Manzara gerçekten burada da büyüleyici. Sanki her bir koy bir öncekinden biraz daha büyütülerek çoğaltılmış. Doğanın mucizesi işte! Dağların arasında bir koy. Uzaktan koyun açığından geçen 3 – 5 tekne. Sezon dışı olması nedeniyle sahilde bir ben bir de 3 çocuklu erken tatilci İngiliz bir aile var. Onlar gürültülü bir şekilde sahilin diğer tarafına doğru yürürken ben bu manzaranın ve sessizliğin tadını çıkarmaya kararlıyım. Sahile uzanıyorum.
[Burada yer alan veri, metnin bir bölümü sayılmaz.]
(** * Chat server: a shallow embedding of [server/server.c]

    The server keeps three global tables ([clients], [rooms] and the
    [upload_queue]) that are mutated by one thread per session, by a single
    file-transfer worker and by the [SIGINT] handler.  This development
    embeds the functions of the server as state transformers over a record
    holding those globals, with every [send], [close], log line and console
    line appended to an event trace, and proves the properties of the
    specification over that embedding.

    Conventions of the embedding:
    - a C string is a [string]; [strlen] is [String.length], [strcmp(a,b)==0]
      is equality, an empty buffer ([buf[0] == 0]) is the empty string;
    - a [Client*] is the index of the slot in [clients] it points to (the
      code only ever takes [&clients[slot]]);
    - [int], [size_t] and semaphore values are integers in [Z];
    - a critical section (the statements between [pthread_mutex_lock] and
      [pthread_mutex_unlock] on one mutex) is one atomic transformer. *)

From Stdlib Require Import ZArith Lia Ascii.
From stdpp Require Import base tactics option list strings pretty relations.

Local Open Scope Z_scope.

(** ** Constants ([#define]s of the server) *)

Definition MAX_CLIENTS : Z := 15.
Definition MAX_ROOMS : Z := 10.
Definition MAX_USERNAME_LEN : Z := 16.
Definition MAX_ROOM_NAME_LEN : Z := 32.
Definition MAX_MESSAGE_LEN : Z := 1024.
Definition MAX_FILE_SIZE : Z := 3145728.
Definition MAX_UPLOAD_QUEUE : Z := 5.
Definition BUFFER_SIZE : Z := 4096.

Definition INT_MAX : Z := 2147483647.

(** Conversion of an integer to a 32-bit [int] (two's complement). *)
Definition to_int (z : Z) : Z := (z + 2 ^ 31) mod 2 ^ 32 - 2 ^ 31.

(** ** C strings *)

Definition strlen (s : string) : Z := Z.of_nat (String.length s).

(** [strrchr s c]: the suffix of [s] that starts at the last occurrence of
    [c], or [None] (a null pointer) when [c] does not occur. *)
Fixpoint strrchr (s : string) (c : ascii) : option string :=
  match s with
  | EmptyString => None
  | String a rest =>
      match strrchr rest c with
      | Some t => Some t
      | None => if Ascii.eqb a c then Some s else None
      end
  end.

(** [strchr s c] used as [if (p) *p = 0]: cut [s] at the first [c]. *)
Fixpoint cut_at (c : ascii) (s : string) : string :=
  match s with
  | EmptyString => EmptyString
  | String a rest => if Ascii.eqb a c then EmptyString else String a (cut_at c rest)
  end.

(** The first [n] characters of [s]. *)
Fixpoint string_take (n : nat) (s : string) : string :=
  match n, s with
  | O, _ => EmptyString
  | S _, EmptyString => EmptyString
  | S n', String a rest => String a (string_take n' rest)
  end.

(** [snprintf(buf, size, ...)] stores at most [size - 1] characters. *)
Definition snprintf (size : Z) (formatted : string) : string :=
  string_take (Z.to_nat (size - 1)) formatted.

Definition streq (a b : string) : bool := String.eqb a b.

(** ** Validation *)

Definition is_alnum (a : ascii) : bool :=
  let n := Z.of_nat (nat_of_ascii a) in
  ((97 <=? n) && (n <=? 122)) || ((65 <=? n) && (n <=? 90)) || ((48 <=? n) && (n <=? 57)).

Fixpoint all_alnum (s : string) : bool :=
  match s with
  | EmptyString => true
  | String a rest => if is_alnum a then all_alnum rest else false
  end.

Definition validate_username (username : string) : bool :=
  if (strlen username =? 0) || (strlen username >? MAX_USERNAME_LEN) then false
  else all_alnum username.

Definition validate_room_name (room_name : string) : bool :=
  if (strlen room_name =? 0) || (strlen room_name >? MAX_ROOM_NAME_LEN) then false
  else all_alnum room_name.

Definition validate_filename (filename : string) : bool :=
  let len := to_int (strlen filename) in
  if len <? 5 then false
  else match strrchr filename "."%char with
       | None => false
       | Some ext =>
           streq ext ".txt" || streq ext ".pdf" || streq ext ".jpg" || streq ext ".png"
       end.

(** The rule of the specification for file names, in its own words: at least
    five characters, a ['.'] occurs, and the suffix that starts at the last
    ['.'] is one of the four extensions. *)
Fixpoint occurs (c : ascii) (s : string) : Prop :=
  match s with
  | EmptyString => False
  | String a rest => a = c \/ occurs c rest
  end.

Definition allowed_extensions : list string := [".txt"; ".pdf"; ".jpg"; ".png"].

Definition filename_rule (f : string) : Prop :=
  (5 <= String.length f)%nat /\
  exists pre suf, f = pre +:+ String "."%char suf /\ ~ occurs "."%char suf /\
                  String "."%char suf ∈ allowed_extensions.

(** ** Data model *)

Definition LF : string := String (ascii_of_nat 10) EmptyString.

(** [struct Client].  [addr] is kept in its printed form (the code only
    prints it); [active] is an [int] that only ever holds 0 or 1. *)
Module Client.
Record t := mk {
  socket : Z;
  username : string;
  current_room : string;
  addr : string;
  active : bool
}.
Definition set_socket (v : Z) (c : t) : t :=
  mk v (username c) (current_room c) (addr c) (active c).
Definition set_username (v : string) (c : t) : t :=
  mk (socket c) v (current_room c) (addr c) (active c).
Definition set_current_room (v : string) (c : t) : t :=
  mk (socket c) (username c) v (addr c) (active c).
Definition set_active (v : bool) (c : t) : t :=
  mk (socket c) (username c) (current_room c) (addr c) v.
(** A slot as [main] leaves it before the accept loop. *)
Definition initial : t := mk (-1) EmptyString EmptyString EmptyString false.
End Client.

(** [struct Room].  [members] is the live prefix [members[0..member_count)]
    of the C array, as the list of the slots pointed to; the entries beyond
    [member_count] are never read by the code.  [member_count] is therefore
    the length of that list. *)
Module Room.
Record t := mk {
  name : string;
  members : list nat;
  active : bool
}.
Definition member_count (r : t) : Z := Z.of_nat (length (members r)).
Definition initial : t := mk EmptyString [] false.
End Room.

Record FileTransfer := mkFileTransfer {
  filename : string;
  sender : string;
  receiver : string;
  file_size : Z;
  file_data : option Z;
  timestamp : Z
}.

Definition FileTransfer_zero : FileTransfer :=
  mkFileTransfer EmptyString EmptyString EmptyString 0 None 0.

(** [struct UploadQueue]; [slots] and [items] are the values of the two
    semaphores.  The mutex is not a field: each critical section on it is
    one function below. *)
Record UploadQueue := mkUploadQueue {
  queue : list FileTransfer;
  front : Z;
  rear : Z;
  count : Z;
  slots : Z;
  items : Z
}.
Ayaklarımı denize sokuyorum. Uzaktan geçen belli belirsiz yelkenlileri seyre dalıyorum. Deniz pırıl pırıl parlıyor. Sağda bir yol Datça’ya doğru kıvrılarak dağları çıkıyor. Gözlerimi kapatıyorum. Denizin sesini dinliyorum. Çok uzaklardayım. Yaklaşık 1 saat sonra Ovabükü’nde bir tur atmak için kalkıyorum. Ovabükü’nün sezonu Hayıtbükü ve Kızılbük’ten daha geç, 15 Temmuz’dan sonra açılıyor. Böyle bir güzellik o zamana kadar nasıl yalnız bırakılır bilemedim. Ovabükü’nde de kıyıda restoranlar ve pansiyonlar var. Bir iki de ev gözüme ilişti. Gabaklar’a doğru dönmek için yola koyuldum. Yol hafifçe yükseldiğinde son bir kez dönüp Ovabükü’ne doğru baktım ve yine ağaç kokularını içime çeke çeke yola koyuldum.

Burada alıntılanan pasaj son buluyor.